(* ===== verification/CodecSound.v ===== *)
(** * What the parsers of actions and instructions accept

    Parsing arbitrary bytes: a small program logic for the parsers, and with it that they end,
    that they take no byte outside the message, and that a message they accept is, byte for byte,
    the wire form of what they return. *)
From S2P Require Import Prelude Monad OpenFlow Pbuf Generator OpenFlowH Tlv MatchCodec ActionCodec InstructionCodec.
From stdpp Require Import strings.
#[local] Open Scope Z_scope.

(** ** The logic *)

(** The buffer holds the message [l]. *)
Definition msg (b : pbuf) (l : bytes) : Prop := unread b l /\ bytes_ok l.

(** Run on the message [l], [m] ends, takes [k] of its bytes and satisfies [P]; it is only
    undefined if [U]. *)
Definition parses (U : Prop) {A} (m : pm A) (b : pbuf) (l : bytes) (P : A -> nat -> Prop) : Prop :=
  match m b with
  | Done (a, b') => exists k, (k <= length l)%nat /\ b' = adv k b /\ P a k
  | Undefined => U
  | OutOfFuel => False
  end.

Lemma msg_adv b l k : msg b l -> (k <= length l)%nat -> msg (adv k b) (drop k l).
Proof.
  intros [Hu Hok] Hk. split; [|by apply Forall_drop].
  rewrite <- (take_drop k l) in Hu. apply unread_adv in Hu. by rewrite length_take, Nat.min_l in Hu by done.
Qed.

Lemma msg_plen b l : msg b l -> pb_plen b = Z.of_nat (length l).
Proof. by intros [(_ & ? & _) _]. Qed.

Section Logic.
Context (U : Prop).

Lemma parses_mono {A} (m : pm A) b l P Q :
  (forall a k, (k <= length l)%nat -> P a k -> Q a k) -> parses U m b l P -> parses U m b l Q.
Proof. unfold parses. intros H. destruct (m b) as [[a b']| |]; [|done..]. intros (k & ? & ? & ?). eauto. Qed.

Lemma parses_bind {A B} (m : pm A) (f : A -> pm B) b l (P : A -> nat -> Prop) (Q : B -> nat -> Prop) :
  msg b l -> parses U m b l P ->
  (forall a k, (k <= length l)%nat -> P a k -> msg (adv k b) (drop k l) ->
     parses U (f a) (adv k b) (drop k l) (fun c k' => Q c (k + k')%nat)) ->
  parses U (m ≫= f) b l Q.
Proof.
  unfold parses, mbind, M_bind. intros Hm Hp Hf. destruct (m b) as [[a b']| |]; [|done..].
  destruct Hp as (k & Hk & -> & HP). specialize (Hf a k Hk HP (msg_adv _ _ _ Hm Hk)).
  destruct (f a (adv k b)) as [[c b'']| |]; [|done..].
  destruct Hf as (k' & Hk' & -> & HQ). rewrite length_drop in Hk'. exists (k + k')%nat.
  rewrite adv_add. split_and!; [lia|done|done].
Qed.

Lemma parses_ret {A} (a : A) b l (P : A -> nat -> Prop) : P a 0%nat -> parses U (mret a) b l P.
Proof. intros H. unfold parses. cbn. exists 0%nat. rewrite adv_0. split_and!; [lia|done|done]. Qed.

Lemma parses_gets {A B} (g : pbuf -> A) (f : A -> pm B) b l Q :
  parses U (f (g b)) b l Q -> parses U (gets g ≫= f) b l Q.
Proof. done. Qed.

Lemma parses_plen_check {B} (n : Z) (f : lagopus_result -> pm B) b l Q :
  msg b l ->
  (n <= Z.of_nat (length l) -> parses U (f LAGOPUS_RESULT_OK) b l Q) ->
  parses U (f LAGOPUS_RESULT_OUT_OF_RANGE) b l Q ->
  parses U (ret ← gets (pbuf_plen_check n); f ret) b l Q.
Proof.
  intros Hm H1 H2. apply parses_gets. unfold pbuf_plen_check. rewrite (msg_plen b l Hm).
  destruct (Z.ltb_spec (Z.of_nat (length l)) n); [done|]. apply H1. lia.
Qed.

Lemma parses_get {B} n (f : bytes -> pm B) b l (Q : B -> nat -> Prop) :
  msg b l -> (n <= length l)%nat ->
  parses U (f (take n l)) (adv n b) (drop n l) (fun c k => Q c (n + k)%nat) ->
  parses U (DECODE_GET n ≫= f) b l Q.
Proof.
  intros Hm Hn Hf. apply (parses_bind _ _ _ _ (fun v k => v = take n l /\ k = n)); [done| |].
  - unfold parses. pose proof (DECODE_GET_adv b (take n l) (drop n l)) as H.
    rewrite take_drop, length_take, Nat.min_l in H by done. rewrite H by apply Hm.
    exists n. by split_and!.
  - by intros v k _ [-> ->] _.
Qed.
(** Without a socket [getsockopt] fails. *)
Definition session_connect_check : cm lagopus_result :=
  s ← channel_get cn_session;
  match s with
  | None => mret LAGOPUS_RESULT_ANY_FAILURES
  | Some s =>
      if negb (se_sock s) then mret LAGOPUS_RESULT_ANY_FAILURES
      else
        r ← next_check;
        match r with
        | so_error => mret LAGOPUS_RESULT_SOCKET_ERROR
        | so_ready handshake => mret (if se_tls s then handshake else LAGOPUS_RESULT_OK)
        end
  end.

Section Step.
Context (w : world).

(** ** The functions of the state machine *)

Definition channel_read_on : cm unit := on_session session_read_event_set.
Definition channel_write_on : cm unit := on_session session_write_event_set.

Definition channel_send_packet_by_event_nolock (b : pbuf) : cm unit :=
  on_channel (fun c => set_cn_out (pbuf_list_add b (cn_out c)) c) ;;
  channel_write_on.

Definition channel_xid_get_nolock : cm Z :=
  xid ← channel_get cn_xid;
  let xid := if UINT32_MAX <=? xid then START_XID else xid in
  on_channel (set_cn_xid (u32 (xid + 1))) ;;
  mret xid.

(** [ofp_hello_send]; a buffer that is not sent goes back to the list. *)
Definition ofp_hello_send : cm lagopus_result :=
  match w_bridge w with
  | None => mret LAGOPUS_RESULT_NOT_FOUND
  | Some (version, bitmap, _) =>
      on_channel (set_cn_version version) ;;
      out ← channel_get cn_out;
      let '(b, out) := pbuf_list_get OFP_PACKET_MAX_SIZE out in
      on_channel (set_cn_out out) ;;
      xid ← channel_xid_get_nolock;
      match ofp_hello_create version bitmap xid b with
      | Done (LAGOPUS_RESULT_OK, b) => channel_send_packet_by_event_nolock b ;; mret LAGOPUS_RESULT_OK
      | Done (ret, b) => on_channel (fun c => set_cn_out (pbuf_list_unget b (cn_out c)) c) ;; mret ret
      | Undefined => undefined
      | OutOfFuel => out_of_fuel
      end
  end.

(** [LAGOPUS_RESULT_*] codes are negative numbers; the functions here return 0 or -1. *)
Definition channel_start : cm Z :=
  s ← channel_get cn_session;
  match s with
  | None => mret (-1)
  | Some s =>
      if se_sock s then mret (-1)
      else match w_connect w with
      | refused => mret (-1)
      | _ =>
          on_channel (fun c => set_cn_is_alive true (set_cn_session (Some (set_se_sock true s)) c)) ;;
          channel_read_on ;;
          channel_write_on ;;
          on_channel (set_cn_xid START_XID) ;;
          mret 0
      end
  end.

(** The mode of the bridge without a controller. *)
Definition fail_mode_set : cm unit :=
  if w_other_alive w then mret tt
  else match w_bridge w with
  | Some (_, _, FAIL_SECURE_MODE) => set_mode SWITCH_MODE_SECURE
  | Some (_, _, FAIL_STANDALONE_MODE) => set_mode SWITCH_MODE_STANDALONE
  | None => mret tt
  end.

(** [lagopus_callout_cancel_task] waits until the task does not run, for ever if the task itself calls it. *)
Definition cancel_callout : cm unit :=
  callout ← channel_get cn_callout;
  in_timer ← gets st_in_timer;
  match callout with
  | None => mret tt
  | Some _ => if in_timer : bool then undefined else on_channel (set_cn_callout None)
  end.
(* ===== verification/Output.v ===== *)
(** * Sending messages over a channel

    The three ways to the socket ([channel_send_packet_by_event], [channel_send_packet] and
    [channel_send_packet_list] of [src/agent/channel.c], [pbuf_list_session_write] of
    [src/lib/pbuf.c]), with the bytes the socket has taken. *)
From S2P Require Import Prelude Monad OpenFlow Pbuf Generator OpenFlowH Tlv MatchCodec ActionCodec OfpHandler Framing Hello Channel.
From stdpp Require Import strings.
#[local] Open Scope Z_scope.

(** ** Operations *)

(** The output of a channel: its list of buffers, and what the socket has taken. *)
Record output := Output {
  op_out : pbuf_list;
  op_stream : bytes
}.

(** [pbuf_list_session_write]: the answer of the socket is the number of bytes it takes, [None] an error. *)
Definition pbuf_list_session_write (answer : option Z) (l : pbuf_list) (stream : bytes) : outcome (Z * pbuf_list * bytes) :=
  match pbuf_list_write (fun _ => answer) l with
  | Done (nbytes, l') =>
      Done (nbytes, l', stream ++ match pbuf_list_first l with Some b => take (Z.to_nat nbytes) (waiting b) | None => [] end)
  | Undefined => Undefined
  | OutOfFuel => OutOfFuel
  end.

(** The result, of a write that may fail with EAGAIN. *)
Definition channel_send_packet_nolock_internal (answer : option Z) (eagain : bool) (l : pbuf_list) (stream : bytes)
    : outcome (lagopus_result * pbuf_list * bytes) :=
  match pbuf_list_session_write answer l stream with
  | Done (nbytes, l, stream) =>
      Done (if nbytes <? 0 then if eagain then LAGOPUS_RESULT_OK else LAGOPUS_RESULT_POSIX_API_ERROR else LAGOPUS_RESULT_OK,
            l, stream)
  | Undefined => Undefined
  | OutOfFuel => OutOfFuel
  end.

Definition channel_send_packet_nolock (b : pbuf) (answer : option Z) (eagain : bool) (o : output) : outcome output :=
  match channel_send_packet_nolock_internal answer eagain (pbuf_list_add b (op_out o)) (op_stream o) with
  | Done (_, l, stream) => Done (Output l stream)
  | Undefined => Undefined
  | OutOfFuel => OutOfFuel
  end.

Definition channel_send_packet (b : pbuf) (answer : option Z) (eagain : bool) (o : output) : outcome output :=
  channel_send_packet_nolock b answer eagain o.

(** The messages of a reply go to the socket past the list of the channel. *)
Fixpoint channel_send_packet_list (fuel : nat) (answers : list (option Z * bool)) (l : pbuf_list) (o : output)
    : outcome (lagopus_result * pbuf_list * output) :=
  match fuel with
  | O => OutOfFuel
  | S fuel =>
      match pl_tailq l, answers with
      | [], _ => Done (LAGOPUS_RESULT_ANY_FAILURES, l, o)
      | _ :: _, [] => OutOfFuel
      | _ :: _, (answer, eagain) :: answers =>
          match channel_send_packet_nolock_internal answer eagain l (op_stream o) with
          | Done (res, l, stream) =>
              if is_ok res then
                match pl_tailq l with
                | [] => Done (res, l, Output (op_out o) stream)
                | _ :: _ => channel_send_packet_list fuel answers l (Output (op_out o) stream)
                end
              else Done (res, l, Output (op_out o) stream)
          | Undefined => Undefined
          | OutOfFuel => OutOfFuel
          end
      end
  end.

(** What happens to the output of a channel: a message is queued or sent, or the socket can be written. *)
Inductive output_op :=
  | send_by_event (b : pbuf)
  | send_packet (b : pbuf) (answer : option Z) (eagain : bool)
  | socket_writable (answer : option Z).

Definition output_step (op : output_op) (o : output) : outcome output :=
  match op with
  | send_by_event b => Done (Output (pbuf_list_add b (op_out o)) (op_stream o))
  | send_packet b answer eagain => channel_send_packet b answer eagain o
  | socket_writable answer =>
      match pbuf_list_session_write answer (op_out o) (op_stream o) with
      | Done (_, l, stream) => Done (Output l stream)
      | Undefined => Undefined
      | OutOfFuel => OutOfFuel
      end
  end.

Fixpoint output_run (ops : list output_op) (o : output) : outcome output :=
  match ops with
  | [] => Done o
  | op :: ops =>
      match output_step op o with
      | Done o => output_run ops o
      | Undefined => Undefined
      | OutOfFuel => OutOfFuel
      end
  end.

(** ** The stream *)

(** The bytes that wait in a list, and the messages of the operations. *)
Definition pending (l : pbuf_list) : bytes := concat (waiting <$> pl_tailq l).
Definition op_messages (op : output_op) : list bytes :=
  match op with
  | send_by_event b | send_packet b _ _ => [waiting b]
  | socket_writable _ => []
  end.

(** A socket takes at most the bytes it is given; a buffer is one that can be sent. *)
Definition takes (answer : option Z) (l : pbuf_list) : Prop :=
  match answer, pbuf_list_first l with
  | Some n, Some b => 0 <= n <= Z.of_nat (length (waiting b))
  | _, _ => True
  end.
Definition op_valid (op : output_op) (o : output) : Prop :=
  match op with
  | send_by_event b => sendable b
  | send_packet b answer _ => sendable b /\ takes answer (pbuf_list_add b (op_out o))
  | socket_writable answer => takes answer (op_out o)
  end.
Fixpoint ops_valid (ops : list output_op) (o : output) : Prop :=
  match ops with
  | [] => True
  | op :: ops => op_valid op o /\ match output_step op o with Done o => ops_valid ops o | _ => True end
  end.

(** ** Lemmas *)

Lemma length_waiting b : sendable b -> Z.of_nat (length (waiting b)) = pb_putp b - pb_getp b.
Proof. intros [H1 H2]. unfold waiting. rewrite length_take, length_drop. lia. Qed.

Lemma waiting_forward b n :
  sendable b -> 0 <= n <= pb_putp b - pb_getp b ->
  waiting b = take (Z.to_nat n) (waiting b) ++ waiting (set_pb_getp (pb_getp b + n) b) /\ sendable (set_pb_getp (pb_getp b + n) b).
Proof.
  intros [H1 H2] Hn. split; [|unfold sendable, set_pb_getp; cbn; lia].
  rewrite <- (take_drop (Z.to_nat n) (waiting b)) at 1. f_equal. unfold waiting, set_pb_getp. cbn [pb_putp pb_getp pb_data].
  rewrite skipn_firstn_comm, drop_drop. f_equal; [lia|]. f_equal. lia.
Qed.

Lemma session_write_stream answer l stream :
  Forall sendable (pl_tailq l) -> takes answer l ->
  exists n l' stream', pbuf_list_session_write answer l stream = Done (n, l', stream') /\
    stream' ++ pending l' = stream ++ pending l /\ Forall sendable (pl_tailq l').
Proof.
  intros Hs Ht. unfold pbuf_list_session_write, pbuf_list_write, takes, pbuf_list_first in *. destruct (pl_tailq l) as [|b tailq] eqn:E.
  { exists 0, l, stream. split; [by rewrite app_nil_r|]. by rewrite E. }
  apply Forall_cons in Hs as [Hb Hs]. pose proof Hb as [H1 H2]. cbn [head].
  unfold pbuf_readable_size. rewrite u64_small by lia. unfold peek, in_block.
  rewrite (proj2 (andb_true_iff _ _)) by (split; apply Z.leb_le; lia).
  assert (pending l = waiting b ++ concat (waiting <$> tailq)) as Hp by (unfold pending; by rewrite E).
  destruct answer as [n|]; cbn [default id].
  - cbn [head] in Ht. rewrite length_waiting in Ht by done.
    assert ((if 0 <? n then set_pb_getp (pb_getp b + n) b else b) = set_pb_getp (pb_getp b + n) b) as ->.
    { destruct (Z.ltb_spec 0 n); [done|]. replace n with 0 by lia. rewrite Z.add_0_r. by destruct b. }
    destruct (waiting_forward b n Hb Ht) as [Hw Hb']. set (b' := set_pb_getp _ b) in *.
    do 3 eexists. split; [done|]. rewrite Hp. destruct (Z.eqb_spec (pb_getp b') (pb_putp b')) as [He|He]; unfold pending; cbn [pl_tailq fmap list_fmap concat].
    + split; [|done]. assert (waiting b' = []) as Hn by (apply nil_length_inv; pose proof (length_waiting b' Hb'); lia).
      rewrite Hn, app_nil_r in Hw. by rewrite <- Hw, app_assoc.
    + split; [|by apply Forall_cons]. rewrite Hw at 2. by rewrite !app_assoc.
  - change (0 <? -1) with false. cbv iota. do 3 eexists. split; [done|]. change (Z.to_nat (-1)) with 0%nat. cbn [take]. rewrite app_nil_r, Hp.
    destruct (Z.eqb_spec (pb_getp b) (pb_putp b)) as [He|He]; unfold pending; cbn [pl_tailq fmap list_fmap concat].
    + split; [|done]. assert (waiting b = []) as -> by (apply nil_length_inv; pose proof (length_waiting b Hb); lia). done.
    + split; [done|by apply Forall_cons].
Qed.

Lemma pending_add b l : pending (pbuf_list_add b l) = pending l ++ waiting b.
Proof. unfold pending, pbuf_list_add. cbn [pl_tailq]. rewrite fmap_app, concat_app. cbn. by rewrite app_nil_r. Qed.

Lemma sendable_add b l : sendable b -> Forall sendable (pl_tailq l) -> Forall sendable (pl_tailq (pbuf_list_add b l)).
Proof. intros Hb Hl. unfold pbuf_list_add. cbn [pl_tailq]. apply Forall_app_2; [done|by apply Forall_singleton]. Qed.

Lemma output_step_stream op o :
  Forall sendable (pl_tailq (op_out o)) -> op_valid op o ->
  exists o', output_step op o = Done o' /\ op_stream o' ++ pending (op_out o') = (op_stream o ++ pending (op_out o)) ++ concat (op_messages op) /\
    Forall sendable (pl_tailq (op_out o')).
Proof.
  intros Hs Hv. destruct op as [b|b answer eagain|answer]; cbn [output_step op_valid op_messages concat] in *.
  - eexists. split; [done|]. cbn [op_out op_stream]. rewrite pending_add, app_nil_r, app_assoc. split; [done|by apply sendable_add].
  - destruct Hv as [Hb Ht]. unfold channel_send_packet, channel_send_packet_nolock, channel_send_packet_nolock_internal.
    destruct (session_write_stream answer (pbuf_list_add b (op_out o)) (op_stream o)) as (n & l' & stream' & -> & H & Hs'); [by apply sendable_add|done|].
    eexists. split; [done|]. cbn [op_out op_stream]. rewrite H, pending_add, app_nil_r, app_assoc. done.
  - destruct (session_write_stream answer (op_out o) (op_stream o) Hs Hv) as (n & l' & stream' & -> & H & Hs').
    eexists. split; [done|]. cbn [op_out op_stream]. by rewrite H, app_nil_r.
Qed.

(** ** Properties *)

(** C20: the messages that go through the list of a channel reach the socket whole and in order:
    however the two ways to send and the partial writes of the socket alternate, what the socket
    has taken followed by what waits is the concatenation of the messages, in the order they were
    sent. *)
Theorem output_in_order ops :
  ops_valid ops (Output pbuf_list_alloc []) ->
  exists o, output_run ops (Output pbuf_list_alloc []) = Done o /\
    op_stream o ++ pending (op_out o) = concat (concat (op_messages <$> ops)).
Proof.
  assert (forall o, Forall sendable (pl_tailq (op_out o)) -> ops_valid ops o ->
    exists o', output_run ops o = Done o' /\ op_stream o' ++ pending (op_out o') = (op_stream o ++ pending (op_out o)) ++ concat (concat (op_messages <$> ops))) as H.
  { induction ops as [|op ops IH]; intros o Hs Hv; cbn [output_run fmap list_fmap concat].
    { exists o. by rewrite app_nil_r. }
    destruct Hv as [Hv Hvs]. destruct (output_step_stream op o Hs Hv) as (o1 & E & H1 & Hs1). rewrite E in *.
    destruct (IH o1 Hs1 Hvs) as (o' & E' & H'). exists o'. split; [done|]. by rewrite H', H1, concat_app, app_assoc. }
  intros Hv. destruct (H (Output pbuf_list_alloc [])) as (o & E & H1); [constructor|done|]. by exists o.
Qed.

(** *** Where it does not hold *)

Definition sent_buffer (l : bytes) : pbuf := Pbuf 1 (Z.of_nat (length l)) 0 0 2048 l.

(** [channel_send_packet_list] does not wait for the rest of a message that the socket has taken in
    part: the reply is in the middle of the message. *)
Theorem reply_splits_message :
  let first := [1; 2; 3; 4] in let reply := [9; 9] in
  match output_run [send_packet (sent_buffer first) (Some 2) false] (Output pbuf_list_alloc []) with
  | Done o =>
      match channel_send_packet_list 2 [(Some 2, false)] (pbuf_list_add (sent_buffer reply) pbuf_list_alloc) o with
      | Done (res, _, o) =>
          res = LAGOPUS_RESULT_OK /\
          match output_run [socket_writable (Some 2)] o with Done o => op_stream o = [1; 2; 9; 9; 3; 4] | _ => False end
      | _ => False
      end
  | _ => False
  end.
Proof. vm_compute. done. Qed.

(** While the socket would block it asks again and again, with the lock of the channel. *)
Theorem reply_spins fuel b bs c us o :
  sendable b -> pb_getp b <> pb_putp b ->
  channel_send_packet_list fuel (replicate fuel (None, true)) (PbufList c (b :: bs) us) o = OutOfFuel.
Proof.
  intros [H1 H2] Hne. revert o. induction fuel as [|fuel IH]; intros [l s]; [done|]. cbn [channel_send_packet_list pl_tailq replicate].
  unfold channel_send_packet_nolock_internal, pbuf_list_session_write, pbuf_list_write. cbn [pl_tailq pl_contents_size pl_unused default].
  unfold pbuf_readable_size. rewrite u64_small by lia. unfold peek, in_block.
  rewrite (proj2 (andb_true_iff _ _)) by (split; apply Z.leb_le; lia). change (0 <? id (-1)) with false. cbv iota.
  rewrite (proj2 (Z.eqb_neq _ _)) by done. cbn [id Z.ltb Z.compare is_ok pl_tailq]. apply IH.
Qed.

(** Two messages, of which the socket takes pieces. *)
Theorem output_in_order_witness :
  let ops := [send_by_event (sent_buffer [1; 2; 3; 4]); socket_writable (Some 3); send_packet (sent_buffer [5; 6]) (Some 1) false;
              socket_writable None; socket_writable (Some 1)] in
  ops_valid ops (Output pbuf_list_alloc []) /\
  exists o, output_run ops (Output pbuf_list_alloc []) = Done o /\
    op_stream o ++ pending (op_out o) = concat (concat (op_messages <$> ops)).
Proof.
  intros ops. assert (ops_valid ops (Output pbuf_list_alloc [])) as H by (vm_compute; repeat split; done).
  split; [exact H|]. apply (output_in_order ops H).
Defined.
(** * try-catch-sucks: the Result-based validation pipeline

    A shallow embedding of the validators and composers of
    [src/neverthrow.ts], [src/errors.ts] and [src/errors-as-values.ts],
    with the properties the specification states about them. *)

From Stdlib Require Import List NArith ZArith Bool Ascii String Lia.
From Stdlib Require Import Floats.SpecFloat.
Import ListNotations.

(** ** JavaScript strings

    A JavaScript string is a sequence of UTF-16 code units; [length],
    [includes] and a regular expression without the [u] flag all work on
    code units. *)

Module JsString.

Definition code_unit := N.
Definition jsstring := list code_unit.

(** A string literal of the source whose characters are all ASCII. *)
Definition lit (s : string) : jsstring :=
  List.map N_of_ascii (list_ascii_of_string s).

Definition code_unit_eqb (a b : code_unit) : bool := N.eqb a b.

(** [s.startsWith(p)] *)
Fixpoint startsWith (s p : jsstring) : bool :=
  match p, s with
  | [], _ => true
  | _ :: _, [] => false
  | a :: p', b :: s' => code_unit_eqb a b && startsWith s' p'
  end.

(** [s.includes(sub)]: [sub] occurs in [s] at some position. *)
Fixpoint includes (s sub : jsstring) : bool :=
  startsWith s sub ||
  match s with
  | [] => false
  | _ :: s' => includes s' sub
  end.

(** The code units [String.prototype.trim] strips: WhiteSpace and
    LineTerminator of ECMA-262. *)
Definition isWhiteSpace (c : code_unit) : bool :=
  existsb (N.eqb c)
    [0x0009; 0x000A; 0x000B; 0x000C; 0x000D; 0x0020; 0x00A0; 0x1680;
     0x2028; 0x2029; 0x202F; 0x205F; 0x3000; 0xFEFF]%N
  || ((0x2000 <=? c) && (c <=? 0x200A))%N.

Fixpoint trimStart (s : jsstring) : jsstring :=
  match s with
  | [] => []
  | c :: s' => if isWhiteSpace c then trimStart s' else s
  end.

Definition trimEnd (s : jsstring) : jsstring := rev (trimStart (rev s)).

Definition trim (s : jsstring) : jsstring := trimEnd (trimStart s).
===
§ Directions for this task:
Nothing beyond the line containing "undefined if [U]. *)" is to be output; the lines above, from the first one onward to that line, are to be transcribed exactly.

§ Result below:
(* ===== verification/CodecSound.v ===== *)
(** * What the parsers of actions and instructions accept

    Parsing arbitrary bytes: a small program logic for the parsers, and with it that they end,
    that they take no byte outside the message, and that a message they accept is, byte for byte,
    the wire form of what they return. *)
From S2P Require Import Prelude Monad OpenFlow Pbuf Generator OpenFlowH Tlv MatchCodec ActionCodec InstructionCodec.
From stdpp Require Import strings.
#[local] Open Scope Z_scope.

(** ** The logic *)

(** The buffer holds the message [l]. *)
Definition msg (b : pbuf) (l : bytes) : Prop := unread b l /\ bytes_ok l.

(** Run on the message [l], [m] ends, takes [k] of its bytes and satisfies [P]; it is only
    undefined if [U]. *)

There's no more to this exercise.